A gripe espanhola e os esportes em Curitiba

Aspectos da arquibancada, provavelmente do Campo da Graciosa, em Curitiba, no Torneio de Encerramento de 1919. Foto/reprodução: Vida Sportiva, 26 abr 1919, p.5

Anteriormente, vimos como Recife, Rio de Janeiro e São Paulo foram afetados com a gripe espanhola e a realização dos esportes. Agora, é a vez de compreender como a mesma pandemia afetou a capital paranaense, Curitiba, nas práticas esportivas e de lazer na cidade.

Os domingos na capital paranaense costumavam ser agitados. Eram os jogos do campeonato da Associação Paranaense de Futebol e também as corridas de turfe, no Jockey Club Paranaense. Os jornais da época eram enfáticos em relatar que uma grande plateia comparecia a esses eventos. 

Consultei dois jornais de Curitiba, o Diário da Tarde e A República. No momento em que a gripe espanhola começou a aparecer em suas páginas, este jornais dedicavam suas principais manchetes para os desfechos da primeira guerra mundial e o conflito entre Chile e Peru. Era comum, também, uma seção de telégrafos de outros estados, em que se podia acompanhar a situação da capital federal, o Rio de Janeiro.

Foto/reprodução: Diário da Tarde, 21 out 1918, p.1

Quanto aos esportes, ambos os jornais costumavam anunciar as partidas de futebol que ocorreriam nos finais de semana. O jornal A República tinha a coluna Vida Sportiva. O Diário da Tarde tinha a Secção Sportiva. Além disso, na segunda-feira, tais colunas apresentavam os resultados das partidas realizadas no final de semana. 
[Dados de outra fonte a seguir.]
(* ===== verification/Umem.v ===== *)
(** * User pages: kernel/src/mem/umem.c, umem.h and the layout of mem.h

    The two allocators of physical user pages, one 16-bit mask each ([m_code_pages] and
    [m_data_pages], a set bit is a free page), the macros between a page index and its
    address, and an interface [PageAllocator] that both allocators implement: clients
    reason about the finite set of free pages instead of the mask. *)
From Stdlib Require Import ZArith Lia.
From stdpp Require Import base tactics numbers list gmap.
From S2P Require Import Prelude.

(** ** Layout (mem/mem.h) *)
Definition USER_CODE_BASE : Z := 0x40080000.
Definition USER_DATA_BASE : Z := 0x3FFC0000.
Definition USER_PAGE_SIZE : Z := 0x2000.
Definition VDSO_PAGE_INDEX : Z := 15.
Definition UCTX_PAGE_INDEX : Z := 15.
Definition MAX_PAGE_COUNT : Z := 16.

(** ** Addresses (mem/umem.h): the arithmetic is done on 32-bit unsigned values *)
Definition CODE_PAGE_INDEX (x : Z) : Z := u32 (x - USER_CODE_BASE) / USER_PAGE_SIZE.
Definition DATA_PAGE_INDEX (x : Z) : Z := u32 (x - USER_DATA_BASE) / USER_PAGE_SIZE.
Definition CODE_PAGE_ADDR (x : Z) : Z := u32 (x * USER_PAGE_SIZE + USER_CODE_BASE).
Definition DATA_PAGE_ADDR (x : Z) : Z := u32 (x * USER_PAGE_SIZE + USER_DATA_BASE).
Definition INVALID_PAGE : Z := -1.

(** ** State and operations (mem/umem.c) *)
Record umem := Umem { m_code_pages : Z; m_data_pages : Z }.

Definition umem_init : umem := {| m_code_pages := 0x7fff; m_data_pages := 0xFFFF |}.

Definition set_code_pages (m : Z) (u : umem) : umem :=
  {| m_code_pages := u16 m; m_data_pages := m_data_pages u |}.
Definition set_data_pages (m : Z) (u : umem) : umem :=
  {| m_code_pages := m_code_pages u; m_data_pages := u16 m |}.

Definition umem_alloc_code_page : M umem Z :=
  m ← gets m_code_pages;
  if m =? 0 then mret INVALID_PAGE
  else
    let index := ffs m - 1 in
    modify (set_code_pages (m .& .~ (1 .<< index)));;
    mret index.

Definition umem_alloc_data_page : M umem Z :=
  m ← gets m_data_pages;
  if m =? 0 then mret INVALID_PAGE
  else
    let index := ffs m - 1 in
    modify (set_data_pages (m .& .~ (1 .<< index)));;
    mret index.

Definition umem_free_code_page (index : Z) : M umem unit :=
  modify (fun u => set_code_pages (m_code_pages u .| 1 .<< index) u).

Definition umem_free_data_page (index : Z) : M umem unit :=
  modify (fun u => set_data_pages (m_data_pages u .| 1 .<< index) u).

(** ** The set of pages a mask stands for *)
Definition page_set (m : Z) : gset Z :=
  list_to_set (filter (fun i => Z.testbit m i = true) (seqZ 0 16)).

Definition umem_wf (u : umem) : Prop :=
  0 <= m_code_pages u < 2 ^ 16 /\ 0 <= m_data_pages u < 2 ^ 16.

Lemma elem_of_page_set m i : i ∈ page_set m <-> 0 <= i < 16 /\ Z.testbit m i = true.
Proof.
  unfold page_set. rewrite elem_of_list_to_set, list_elem_of_filter, elem_of_seqZ.
  naive_solver lia.
Qed.

Lemma page_set_empty m : 0 <= m < 2 ^ 16 -> page_set m = ∅ <-> m = 0.
Proof.
  intros Hm. split.
  - intros He. destruct (decide (m = 0)) as [|Hnz]; [done|].
    destruct (nonzero_testbit 16 m Hm Hnz) as (i & Hi & Hb).
    assert (i ∈ page_set m) as Hin by (by apply elem_of_page_set). set_solver.
  - intros ->. apply set_eq. intros i. rewrite elem_of_page_set, Z.bits_0. set_solver.
Qed.

(** Taking the lowest set bit out of a mask, and putting a bit back. *)
Lemma mask_take m :
  0 <= m < 2 ^ 16 -> m <> 0 ->
  let i := ffs m - 1 in
  i ∈ page_set m /\ (forall j, j ∈ page_set m -> i <= j) /\
  0 <= u16 (m .& .~ (1 .<< i)) < 2 ^ 16 /\
  page_set (u16 (m .& .~ (1 .<< i))) = page_set m ∖ {[i]}.
Proof.
  intros Hm Hnz i. destruct (ffs_spec 16 m ltac:(lia) Hm Hnz) as (Hr & Ht & Hl).
  fold i in Hr, Ht, Hl. split; [by apply elem_of_page_set|]. split.
  { intros j [Hj Hb]%elem_of_page_set. destruct (Z.ltb_spec j i) as [Hlt|]; [|lia].
    rewrite Hl in Hb by lia. done. }
  split; [by apply wrapu_range|].
  apply set_eq. intros j. rewrite elem_of_difference, elem_of_singleton, !elem_of_page_set.
  rewrite wrapu_testbit by lia.
  destruct (decide (0 <= j < 16)) as [Hj|Hj]; [|naive_solver].
  rewrite testbit_clear by lia. destruct (Z.ltb_spec j 16); [|lia].
  destruct (Z.eqb_spec i j); destruct (Z.testbit m j); naive_solver.
Qed.

Lemma mask_put m i :
  0 <= i < 16 ->
  page_set (u16 (m .| 1 .<< i)) = {[i]} ∪ page_set m.
Proof.
  intros Hi. apply set_eq. intros j.
  rewrite elem_of_union, elem_of_singleton, !elem_of_page_set, wrapu_testbit by lia.
  destruct (decide (0 <= j < 16)) as [Hj|Hj]; [|naive_solver lia].
  rewrite testbit_set by lia. destruct (Z.ltb_spec j 16); [|lia].
  destruct (Z.eqb_spec i j); destruct (Z.testbit m j); naive_solver.
Qed.

(** ** The interface of a page allocator

    [pa_free_pages] abstracts the mask: allocation returns the lowest free page and takes
    it out of the set, or reports [INVALID_PAGE] and changes nothing; freeing puts a page
    back; neither touches what the other allocator owns ([pa_frame]). *)
Class PageAllocator := {
  pa_alloc : M umem Z;
  pa_free : Z -> M umem unit;
  pa_free_pages : umem -> gset Z;
  pa_frame : umem -> Z;
  pa_bounded : forall u i, i ∈ pa_free_pages u -> 0 <= i < MAX_PAGE_COUNT;
  pa_alloc_none : forall u, umem_wf u -> pa_free_pages u = ∅ ->
    pa_alloc u = Ok INVALID_PAGE u;
  pa_alloc_some : forall u, umem_wf u -> pa_free_pages u <> ∅ ->
    exists i u', pa_alloc u = Ok i u' /\ i ∈ pa_free_pages u /\
      (forall j, j ∈ pa_free_pages u -> i <= j) /\ umem_wf u' /\
      pa_free_pages u' = pa_free_pages u ∖ {[i]} /\ pa_frame u' = pa_frame u;
  pa_free_spec : forall u i, umem_wf u -> 0 <= i < MAX_PAGE_COUNT ->
    exists u', pa_free i u = Ok tt u' /\ umem_wf u' /\
      pa_free_pages u' = {[i]} ∪ pa_free_pages u /\ pa_frame u' = pa_frame u;
}.

#[export] Program Instance code_pages : PageAllocator := {|
  pa_alloc := umem_alloc_code_page;
  pa_free := umem_free_code_page;
  pa_free_pages u := page_set (m_code_pages u);
  pa_frame := m_data_pages;
|}.
Next Obligation. intros u i. rewrite elem_of_page_set. unfold MAX_PAGE_COUNT. lia. Qed.
Next Obligation.
  intros u [Hc _] He. apply page_set_empty in He; [|done].
  unfold umem_alloc_code_page, mbind, M_bind, gets. by rewrite He.
Qed.
Next Obligation.
  intros u [Hc Hd] He. destruct (Z.eqb_spec (m_code_pages u) 0) as [Hz|Hz].
  { rewrite page_set_empty in He by done. done. }
  destruct (mask_take _ Hc Hz) as (Hin & Hmin & Hr & Hs).
  eexists _, _. split.
  { unfold umem_alloc_code_page, mbind, M_bind, gets.
    rewrite (proj2 (Z.eqb_neq _ _) Hz). done. }
  done.
Qed.
Next Obligation.
  intros u i [Hc Hd] Hi. eexists. split; [done|]. split.
  { split; [by apply wrapu_range|done]. }
  split; [by apply mask_put|done].
Qed.

#[export] Program Instance data_pages : PageAllocator := {|
  pa_alloc := umem_alloc_data_page;
  pa_free := umem_free_data_page;
  pa_free_pages u := page_set (m_data_pages u);
  pa_frame := m_code_pages;
|}.
Next Obligation. intros u i. rewrite elem_of_page_set. unfold MAX_PAGE_COUNT. lia. Qed.
Next Obligation.
  intros u [_ Hd] He. apply page_set_empty in He; [|done].
  unfold umem_alloc_data_page, mbind, M_bind, gets. by rewrite He.
Qed.
Next Obligation.
  intros u [Hc Hd] He. destruct (Z.eqb_spec (m_data_pages u) 0) as [Hz|Hz].
  { rewrite page_set_empty in He by done. done. }
  destruct (mask_take _ Hd Hz) as (Hin & Hmin & Hr & Hs).
  eexists _, _. split.
  { unfold umem_alloc_data_page, mbind, M_bind, gets.
    rewrite (proj2 (Z.eqb_neq _ _) Hz). done. }
  done.
Qed.
Next Obligation.
  intros u i [Hc Hd] Hi. eexists. split; [done|]. split.
  { split; [done|by apply wrapu_range]. }
  split; [by apply mask_put|done].
Qed.

(** ** Clients of an allocator: allocation and release in any order

    [owned] is what the clients hold. They only give back what they hold. *)
Section Clients.
Context (pa : PageAllocator).

Inductive pa_step : gset Z * umem -> gset Z * umem -> Prop :=
  | pa_step_alloc o u i u' :
      pa_alloc u = Ok i u' -> i <> INVALID_PAGE -> pa_step (o, u) ({[i]} ∪ o, u')
  | pa_step_exhausted o u u' :
      pa_alloc u = Ok INVALID_PAGE u' -> pa_step (o, u) (o, u')
  | pa_step_free o u i u' :
      i ∈ o -> pa_free i u = Ok tt u' -> pa_step (o, u) (o ∖ {[i]}, u').

(** Every page is owned by a client or free, never both. *)
Definition pa_inv (pages : gset Z) (c : gset Z * umem) : Prop :=
  umem_wf c.2 /\ c.1 ## pa_free_pages c.2 /\ c.1 ∪ pa_free_pages c.2 = pages /\
  (forall i, i ∈ pages -> 0 <= i < MAX_PAGE_COUNT).

Lemma pa_alloc_cases u :
  umem_wf u ->
  (pa_free_pages u = ∅ /\ pa_alloc u = Ok INVALID_PAGE u) \/
  (exists i u', pa_alloc u = Ok i u' /\ i <> INVALID_PAGE /\ i ∈ pa_free_pages u /\
    (forall j, j ∈ pa_free_pages u -> i <= j) /\ umem_wf u' /\
    pa_free_pages u' = pa_free_pages u ∖ {[i]} /\ pa_frame u' = pa_frame u).
Proof.
  intros Hwf. destruct (decide (pa_free_pages u = ∅)) as [He|Hne].
  - left. split; [done|]. by apply pa_alloc_none.
  - right. destruct (pa_alloc_some u Hwf Hne) as (i & u' & Ha & Hi & Hrest).
    exists i, u'. split; [done|]. split; [|done].
    pose proof (pa_bounded u i Hi). unfold INVALID_PAGE. lia.
Qed.

Lemma pa_step_inv pages c c' : pa_inv pages c -> pa_step c c' -> pa_inv pages c'.
Proof.
  intros (Hwf & Hd & Hu & Hb) Hs. destruct Hs as [o u i u' Ha Hi|o u u' Ha|o u i u' Hi Hf];
    simpl in *.
  - destruct (pa_alloc_cases u Hwf) as [[_ E]|(k & v & E & _ & Hk & _ & Hwf' & Hp & _)];
      rewrite Ha in E; simplify_eq.
    unfold pa_inv; simpl. rewrite Hp. split; [done|]. split; [set_solver|].
    split; [|done]. apply set_eq. intros j. destruct (decide (j = k)); set_solver.
  - destruct (pa_alloc_cases u Hwf) as [[_ E]|(k & v & E & Hk & _)];
      rewrite Ha in E; simplify_eq. done.
  - assert (0 <= i < MAX_PAGE_COUNT) as Hr by (apply Hb; set_solver).
    destruct (pa_free_spec u i Hwf Hr) as (v & E & Hwf' & Hp & _).
    rewrite Hf in E. simplify_eq.
    unfold pa_inv; simpl. rewrite Hp. split; [done|]. split; [set_solver|].
    split; [|done]. apply set_eq. intros j. destruct (decide (j = i)); set_solver.
Qed.

Lemma pa_reachable_inv u0 c :
  umem_wf u0 -> rtc pa_step (∅, u0) c -> pa_inv (pa_free_pages u0) c.
Proof.
  intros Hwf Hs.
  enough (forall c0, rtc pa_step c0 c -> pa_inv (pa_free_pages u0) c0 ->
    pa_inv (pa_free_pages u0) c) as H.
  { apply (H _ Hs). split; [done|]. simpl. split; [set_solver|]. split; [set_solver|].
    apply pa_bounded. }
  clear Hs. intros c0 Hs. induction Hs; eauto using pa_step_inv.
Qed.
End Clients.

Lemma umem_init_wf : umem_wf umem_init.
Proof. done. Qed.

Lemma umem_init_code_pages i :
  i ∈ @pa_free_pages code_pages umem_init <-> 0 <= i < VDSO_PAGE_INDEX.
Proof.
  change (i ∈ page_set (Z.ones 15) <-> 0 <= i < 15). rewrite elem_of_page_set. split.
  - intros [Hi Hb]. destruct (decide (i < 15)); [lia|].
    rewrite Z.ones_spec_high in Hb by lia. done.
  - intros Hi. split; [lia|]. apply Z.ones_spec_low. lia.
Qed.

Lemma umem_init_data_pages i :
  i ∈ @pa_free_pages data_pages umem_init <-> 0 <= i < MAX_PAGE_COUNT.
Proof.
  change (i ∈ page_set (Z.ones 16) <-> 0 <= i < 16).
  rewrite elem_of_page_set. split; [tauto|].
  intros Hi. split; [done|]. apply Z.ones_spec_low. lia.
Qed.

(** ** Properties *)

(** C23: However the clients interleave allocations and releases of code pages, no page is
    handed out twice: the owned pages and the free pages partition the pages 0 to 14 at
    all times, so in particular the page that holds the vDSO is never given to a task, and
    an allocation fails only when all fifteen pages are owned. *)
Theorem code_pages_exclusive o u :
  rtc (pa_step code_pages) (∅, umem_init) (o, u) ->
  (forall i, i ∈ o -> i ∉ page_set (m_code_pages u) /\ 0 <= i < VDSO_PAGE_INDEX) /\
  (exists i u', umem_alloc_code_page u = Ok i u' /\
     ((i = INVALID_PAGE /\ u' = u /\ size o = 15%nat) \/
      (0 <= i < VDSO_PAGE_INDEX /\ i ∉ o /\ m_data_pages u' = m_data_pages u))).
Proof.
  intros Hs. apply pa_reachable_inv in Hs as (Hwf & Hd & Hu & _); [|apply umem_init_wf].
  simpl in Hwf, Hd, Hu. split.
  { intros i Hi. split; [set_solver|]. apply umem_init_code_pages. simpl. rewrite <- Hu.
    set_solver. }
  destruct (pa_alloc_cases code_pages u Hwf)
    as [[He E]|(i & u' & E & _ & Hi & _ & _ & _ & Hf)]; simpl in *.
  - exists INVALID_PAGE, u. split; [done|]. left. split; [done|]. split; [done|].
    rewrite He, (right_id_L ∅ (∪)) in Hu. subst o. by vm_compute.
  - exists i, u'. split; [done|]. right. split; [|set_solver].
    apply umem_init_code_pages. simpl. rewrite <- Hu. set_solver.
Qed.

Lemma code_pages_exclusive_witness :
  exists u, rtc (pa_step code_pages) (∅, umem_init) ({[0]} ∪ ∅, u) /\
    0 ∉ page_set (m_code_pages u).
Proof.
  eexists.
  match goal with |- ?P /\ _ => assert P as Hs end.
  { eapply rtc_once, pa_step_alloc; [vm_compute; reflexivity|discriminate]. }
  split; [exact Hs|].
  apply (proj1 (code_pages_exclusive _ _ Hs) 0). set_solver.
Defined.

(** A byte of page [i] has page index [i], and a 32-bit address has the index of a user
    data page exactly when it lies in the user data area; user pages never reach into the
    kernel's data (from 0x3FFE0000) or code (from 0x400A0000). *)
Theorem page_addresses i off :
  0 <= i < MAX_PAGE_COUNT -> 0 <= off < USER_PAGE_SIZE ->
  DATA_PAGE_INDEX (DATA_PAGE_ADDR i + off) = i /\
  CODE_PAGE_INDEX (CODE_PAGE_ADDR i + off) = i /\
  USER_DATA_BASE <= DATA_PAGE_ADDR i + off < 0x3FFE0000 /\
  USER_CODE_BASE <= CODE_PAGE_ADDR i + off < 0x400A0000 /\
  (forall x, 0 <= x < 2 ^ 32 ->
     (DATA_PAGE_INDEX x < MAX_PAGE_COUNT <-> USER_DATA_BASE <= x < 0x3FFE0000)).
Proof.
  unfold MAX_PAGE_COUNT, USER_PAGE_SIZE, DATA_PAGE_INDEX, CODE_PAGE_INDEX, DATA_PAGE_ADDR,
    CODE_PAGE_ADDR, USER_DATA_BASE, USER_CODE_BASE, USER_PAGE_SIZE, wrapu.
  intros Hi Hoff. repeat split; Z.div_mod_to_equations; lia.
Qed.

Lemma page_addresses_witness :
  DATA_PAGE_INDEX (DATA_PAGE_ADDR 15 + 4096) = 15 /\ DATA_PAGE_ADDR 15 + 4096 = 0x3FFDF000.
Proof.
  split; [|reflexivity].
  apply (page_addresses 15 4096); unfold MAX_PAGE_COUNT, USER_PAGE_SIZE; lia.
Defined.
A revista Vida Sportiva, do Rio de Janeiro, também fazia cobertura tímida dos esportes de outros estados. No dia 4 de maio de 1918, falava-se que “nos meios sportivos paranaenses é intensa a animação pelo campeonato de football de 1918” (p. 22). Entre os participantes do campeonato, estavam sete equipes, sendo o América-Paraná F. Club o defensor do título que havia conquistado no ano anterior. Além dele, também jogavam o Curytiba F. Club, o Britania F. Club, o Agua Verde F. Club, o Operario F. Club. Além desses, havia a Associação Athletica Academica (formada a partir de estudantes da Universidade do Paraná), com o diferencial de contar com alguns jogadores que haviam jogado em São Paulo.  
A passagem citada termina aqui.